OXIDATIVE STRESS AS SENECCENCE INDUCTOR FOR ADIPOSE-DERIVED MESENCHYMAL STROMAL CELLS

Abstract

Studies of tissue-specific mesenchymal stromal cells (MSCs) for medical purposes are inspired by their potential to multilineage differentiation, a broad spectrum of bioactive molecule secretion and other properties. Cell senescence induced by oxidative stress can alter the MSCs morphofunctional characteristics. The work was aimed at studying the senescence-related morphofunctional changes in adipose-derived MSCs (AD-MSCs) under sublethal oxidative stress.

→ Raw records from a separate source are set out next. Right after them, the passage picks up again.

(** * SmartSub subscription tracker: the insights and normalisation engine

    A shallow embedding of [src/subscription_tracker.py]: the keyword
    categoriser [suggest_category], the priority classifier [get_priority],
    the cost normaliser [normalize_cost] and the alert generator
    [generate_insights], together with the pieces of the Python runtime they
    lean on ([float()], [str.lower], [in] on strings, [datetime.strptime] for
    the format [%Y-%m-%d], date subtraction, and the pandas operations
    [duplicated], [unique] and [idxmax]).

    Conventions.
    - A Python [float] is an IEEE 754 binary64 number: [spec_float] with
      precision 53 and maximal exponent 1024, with the operations of
      [SpecFloat].
    - A Python [str] is a [string]; the model is exact on ASCII text
      (bytes above 127 are never case-folded and never count as digits).
    - A raising computation lives in the error monad [result]; a
      [try: ... except:] block is [try_except]. *)

From Stdlib Require Import ZArith List String Ascii Bool Lia Sorted.
From Stdlib Require Import SpecFloat.
From Stdlib Require DecimalString.
Import ListNotations.

Local Open Scope string_scope.
Local Open Scope Z_scope.

(* ===================================================================== *)
(** * Exceptions *)
(* ===================================================================== *)

Module Exn.

(** The exception classes the modelled code can meet. *)
Inductive exn : Type :=
| ValueError
| TypeError
| OverflowError
| KeyError.

Inductive result (A : Type) : Type :=
| Ok (a : A)
| Raise (e : exn).

Arguments Ok {A} a.
Arguments Raise {A} e.

Definition ret {A} (a : A) : result A := Ok a.

Definition bind {A B} (c : result A) (k : A -> result B) : result B :=
  match c with
  | Ok a => k a
  | Raise e => Raise e
  end.

(** [try: body  except: handler] with a bare [except], which catches
    every exception class. *)
Definition try_except {A} (body : result A) (handler : result A) : result A :=
  match body with
  | Ok a => Ok a
  | Raise _ => handler
  end.
(** * FlowCharter: a shallow embedding of the diagram editor

    The development follows the JavaScript sources:
    - [NodeTypes] (shape registry: defaults, hit test, connection points),
    - [CanvasManager] (graph store, camera, pointer gestures), with
      [Interaction] (hit testing, pointer handlers, toolbar and drop
      listeners), [ExportImage] (the frame of [exportAsPNG]) and [WrapText],
    - [ValidationEngine] (diagnostics, cycle search),
    - [StorageManager] (named slots in localStorage).

    JavaScript numbers are read as real numbers: [Math.max], [Math.abs],
    [Math.tan], [Math.cos], [Math.sin] are [Rmax], [Rabs], [tan], [cos],
    [sin]; [Math.atan2] is given by its mathematical definition.  Rounding,
    NaN and signed zeros are outside the model, and so is the value of
    [Math.tan] at odd multiples of PI/2: the connection point of a process
    or decision node is modelled for a target that differs from the node
    in [x].  Identifiers and texts are strings; arrays are lists; objects
    used as dictionaries are [gmap]s of their own keys.  The names such an
    object inherits from [Object.prototype] are listed in
    [ObjectPrototype], with what [addNode] does for them; [NodeTypes],
    [CanvasManager], [Interaction] and [ValidationEngine] are written for
    node types and ids that are none of these names. *)

From Stdlib Require Import Reals Lra Lia List String Ascii Bool Arith.
From Stdlib Require Import DecimalString DecimalNat.
From stdpp Require Import base gmap strings.
Import ListNotations.

Local Open Scope string_scope.

(** ** Data model (shared by all components) *)

(** [Node]: the object literal built by [CanvasManager.addNode]. *)
Record Node : Type := mkNode {
  nid : string;        (* id *)
  nodeType : string;
  nx : R;              (* x, centre *)
  ny : R;              (* y, centre *)
  width : R;
  height : R;
  text : string
}.

(** [Edge]: the object literal built by [CanvasManager.addEdge]. *)
Record Edge : Type := mkEdge {
  eid : string;        (* id *)
  sourceId : string;
  targetId : string;
  label : string
}.

Definition Point : Type := (R * R)%type.

(** Template-literal helpers. *)
Definition dquote : string := String "034"%char EmptyString.
Definition string_of_nat (n : nat) : string :=
  NilEmpty.string_of_uint (Nat.to_uint n).

(** ** NodeTypes: the shape registry *)

Module NodeTypes.
Local Open Scope R_scope.

(** [Math.atan2(y, x)] on real numbers. *)
Definition atan2 (y x : R) : R :=
  if Rlt_dec 0 x then atan (y / x)
  else if Rlt_dec x 0 then
    (if Rle_dec 0 y then atan (y / x) + PI else atan (y / x) - PI)
  else if Rlt_dec 0 y then PI / 2
  else if Rlt_dec y 0 then - (PI / 2)
  else 0.

(** What a [draw] call traces on the canvas context. *)
Inductive Outline : Type :=
| Ellipse (cx cy rx ry : R)          (* ctx.ellipse(cx, cy, rx, ry, 0, 0, 2*PI) *)
| Polygon (vertices : list Point).   (* moveTo, lineTo ..., closePath / ctx.rect *)

(** One entry of the [NodeTypes] table. *)
Record NodeType : Type := mkNodeType {
  color : string;
  defaultWidth : R;
  defaultHeight : R;
  draw : R -> R -> R -> R -> Outline;
  containsPoint : Node -> R -> R -> bool;
  getConnectionPoint : Node -> Point -> Point
}.

Definition gtb (a b : R) : bool := if Rlt_dec b a then true else false.
Definition ltb (a b : R) : bool := if Rlt_dec a b then true else false.
Definition leb (a b : R) : bool := if Rle_dec a b then true else false.
Definition geb (a b : R) : bool := if Rle_dec b a then true else false.

(** *** start / end: ellipse *)

Definition oval_draw (x y w h : R) : Outline :=
  Ellipse x y (w / 2) (h / 2).

Definition oval_containsPoint (node : Node) (x y : R) : bool :=
  let dx := (x - nx node) / (width node / 2) in
  let dy := (y - ny node) / (height node / 2) in
  leb (dx * dx + dy * dy) 1.

Definition oval_getConnectionPoint (node : Node) (targetNode : Point) : Point :=
  let angle := atan2 (snd targetNode - ny node) (fst targetNode - nx node) in
  (nx node + (width node / 2) * cos angle,
   ny node + (height node / 2) * sin angle).

Definition start : NodeType :=
  mkNodeType "#2ecc71" 100 50 oval_draw oval_containsPoint oval_getConnectionPoint.

Definition end_ : NodeType :=
  mkNodeType "#e74c3c" 100 50 oval_draw oval_containsPoint oval_getConnectionPoint.

(** *** process: rectangle

    For a target with the same [x] as the node, [angle] is a right angle
    and [Math.tan(angle)], about 1.6e16 in floating point, is outside the
    model: [process_getConnectionPoint] and [decision_getConnectionPoint]
    are the code for a target with another [x]. *)

Definition process_draw (x y w h : R) : Outline :=
  Polygon [ (x - w / 2, y - h / 2); (x - w / 2 + w, y - h / 2);
            (x - w / 2 + w, y - h / 2 + h); (x - w / 2, y - h / 2 + h) ].

Definition process_containsPoint (node : Node) (x y : R) : bool :=
  leb (Rabs (x - nx node)) (width node / 2) &&
  leb (Rabs (y - ny node)) (height node / 2).
(** C2. When the normalized reply does not satisfy the affirmative rule and
    satisfies the negative rule, the outcome is NO_MUTE: [_shouldMute]
    returns false, the handler appends an audit memory tagged
    MUTE_ROOM_FAILED with thought "I decided to not mute this room" to the
    "messages" channel, and setParticipantUserState is not called, so the
    participant states are as before. *)
Theorem C2_negative_reply_does_not_mute (runtime : IAgentRuntime)
    (message : Memory) (st : State) (w : World) (response : string) :
  rt_useModel runtime TEXT_SMALL (prompt_of st) [] = inr response →
  ¬ affirmative_rule (cleanedResponse response) →
  negative_rule (cleanedResponse response) →
  (run_shouldMute runtime message st w).1 = Returned false
  ∧ let w' := (run_handler runtime message (Some st) w).2 in
    ∃ (m : Memory) (later_events : list Event)
      (later_memories : list (Memory * string)),
      actions (content m) = Some ["MUTE_ROOM_FAILED"]
      ∧ thought (content m) = Some "I decided to not mute this room"
      ∧ trace w' =
          trace w
          ++ [EUseModel TEXT_SMALL (prompt_of st) []; ECreateMemory m "messages"]
          ++ later_events
      ∧ List.filter is_setParticipantUserState later_events = []
      ∧ memories w' = memories w ++ (m, "messages") :: later_memories
      ∧ participants w' = participants w.
Proof.
  intros Hreply Haff Hneg.
  apply not_affirmative in Haff. apply isNegative_rule in Hneg.
  run_action. rewrite Hreply; simpl. rewrite Haff, Hneg; simpl.
  split; [reflexivity|].
  destruct (room (data st)) as [rm|]; simpl;
    [|destruct (rt_getRoom runtime (roomId message)) as [e|[rm|]]; simpl];
    eexists _, _, _; repeat split; try list_eq.
  all: reflexivity.
Qed.

(** C3. When a state snapshot is supplied, the completion call succeeds and
    the room resolves (from the snapshot, or else from the lookup), the
    handler returns normally and its last two writes are the closing audit
    memory, tagged MUTE_ROOM_START with thought "I muted the room {name}",
    and then the acknowledgment authored by the agent, with empty text, the
    same thought, tag MUTE_ROOM and the source of the triggering message.
    This holds for every reply, whatever the classification stage decided
    and wrote before. *)
Theorem C3_closing_records_whatever_the_outcome (runtime : IAgentRuntime)
    (message : Memory) (st : State) (w : World) (response : string)
    (rm : Room) :
  rt_useModel runtime TEXT_SMALL (prompt_of st) [] = inr response →
  room (data st) = Some rm
  ∨ (room (data st) = None
     ∧ rt_getRoom runtime (roomId message) = inr (Some rm)) →
  let r := run_handler runtime message (Some st) w in
  let decided := (run_shouldMute runtime message st w).2 in
  r.1 = Returned tt
  ∧ ∃ (closing ack : Memory) (earlier_events : list Event),
      closing_records runtime message (room_name rm) closing ack
      ∧ memories r.2 =
          memories decided ++ [(closing, "messages"); (ack, "messages")]
      ∧ trace r.2 =
          earlier_events
          ++ [ECreateMemory closing "messages"; ECreateMemory ack "messages"].
Proof.
  intros Hreply Hroom. run_action. rewrite Hreply; simpl.
  destruct (isAffirmative (cleanedResponse response)); simpl;
    [|destruct (isNegative (cleanedResponse response)); simpl];
    (destruct Hroom as [-> | [-> ->]]; simpl;
     (split; [reflexivity|]);
     eexists _, _, _;
     (split; [|split; rewrite <- ?(app_assoc _ [_] [_]); reflexivity]);
     unfold closing_records; repeat split).
Qed.

(** C4. When the participant state of the agent in the message's room is
    MUTED, [validate] returns false, and the workflow, which enters the
    handler only when [validate] returns true, makes the one read of the
    guard and nothing else: no call of the completion service, no write of
    a participant state, no memory. *)
Theorem C4_muted_room_short_circuits (runtime : IAgentRuntime)
    (message : Memory) (state : option State) (w : World) :
  participants w !! (roomId message, rt_agentId runtime) = Some "MUTED" →
  (validate runtime message w).1 = Returned false
  ∧ let r := run_workflow runtime message state w in
    r.1 = Returned tt
    ∧ participants r.2 = participants w
    ∧ memories r.2 = memories w
    ∧ trace r.2 =
        trace w
        ++ [EGetParticipantUserState (roomId message) (rt_agentId runtime)].
Proof.
  intros Hmuted. run_action. rewrite Hmuted; simpl. repeat split.
Qed.

(** C5. When the normalized reply contains an affirmative substring ("yes"
    or "true") and also a negative one ("no" or "false"), the affirmative
    check wins: [_shouldMute] returns true, the MUTE_ROOM_STARTED memory is
    appended, and the invocation appends no memory tagged
    MUTE_ROOM_FAILED. *)
Theorem C5_affirmative_checked_first (runtime : IAgentRuntime)
    (message : Memory) (st : State) (w : World) (response : string) :
  rt_useModel runtime TEXT_SMALL (prompt_of st) [] = inr response →
  contains "yes" (cleanedResponse response)
  ∨ contains "true" (cleanedResponse response) →
  contains "no" (cleanedResponse response)
  ∨ contains "false" (cleanedResponse response) →
  (run_shouldMute runtime message st w).1 = Returned true
  ∧ let w' := (run_handler runtime message (Some st) w).2 in
    ∃ (m : Memory) (later_memories : list (Memory * string)),
      actions (content m) = Some ["MUTE_ROOM_STARTED"]
      ∧ memories w' = memories w ++ (m, "messages") :: later_memories
      ∧ List.filter (has_action "MUTE_ROOM_FAILED")
          ((m, "messages") :: later_memories) = [].
Proof.
  intros Hreply Hyes _.
  assert (Haff : isAffirmative (cleanedResponse response) = true).
  { apply isAffirmative_rule. unfold affirmative_rule. tauto. }
  run_action. rewrite Hreply; simpl. rewrite Haff; simpl.
  split; [reflexivity|].
  destruct (room (data st)) as [rm|]; simpl;
    [|destruct (rt_getRoom runtime (roomId message)) as [e|[rm|]]; simpl];
    eexists _, _; repeat split; try list_eq.
  all: reflexivity.
Qed.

Viability of cells in 96 hours after adding 500 µМ H2O2 made up less than 5 % (incubation time – 6 hrs.). Percentage of survived cells in other samples was higher (> 85 %); however, the rate of cell growth decreased significantly. Treated AD-MSCs were increased in size and cytoplasm was more granular. Active senescence-associated β-galactosidase was detected in nearly 100 % cells. These findings are evidence of activation of senescence. The level of intracellular reactive oxygen species (ROS) was increased, as well as the activity of lysosomal and mitochondrial compartments. After the one-hour oxidative stress, ROS returned to baseline values. Increase in endogenous ROS was observed in 24–96 hrs. post the stress.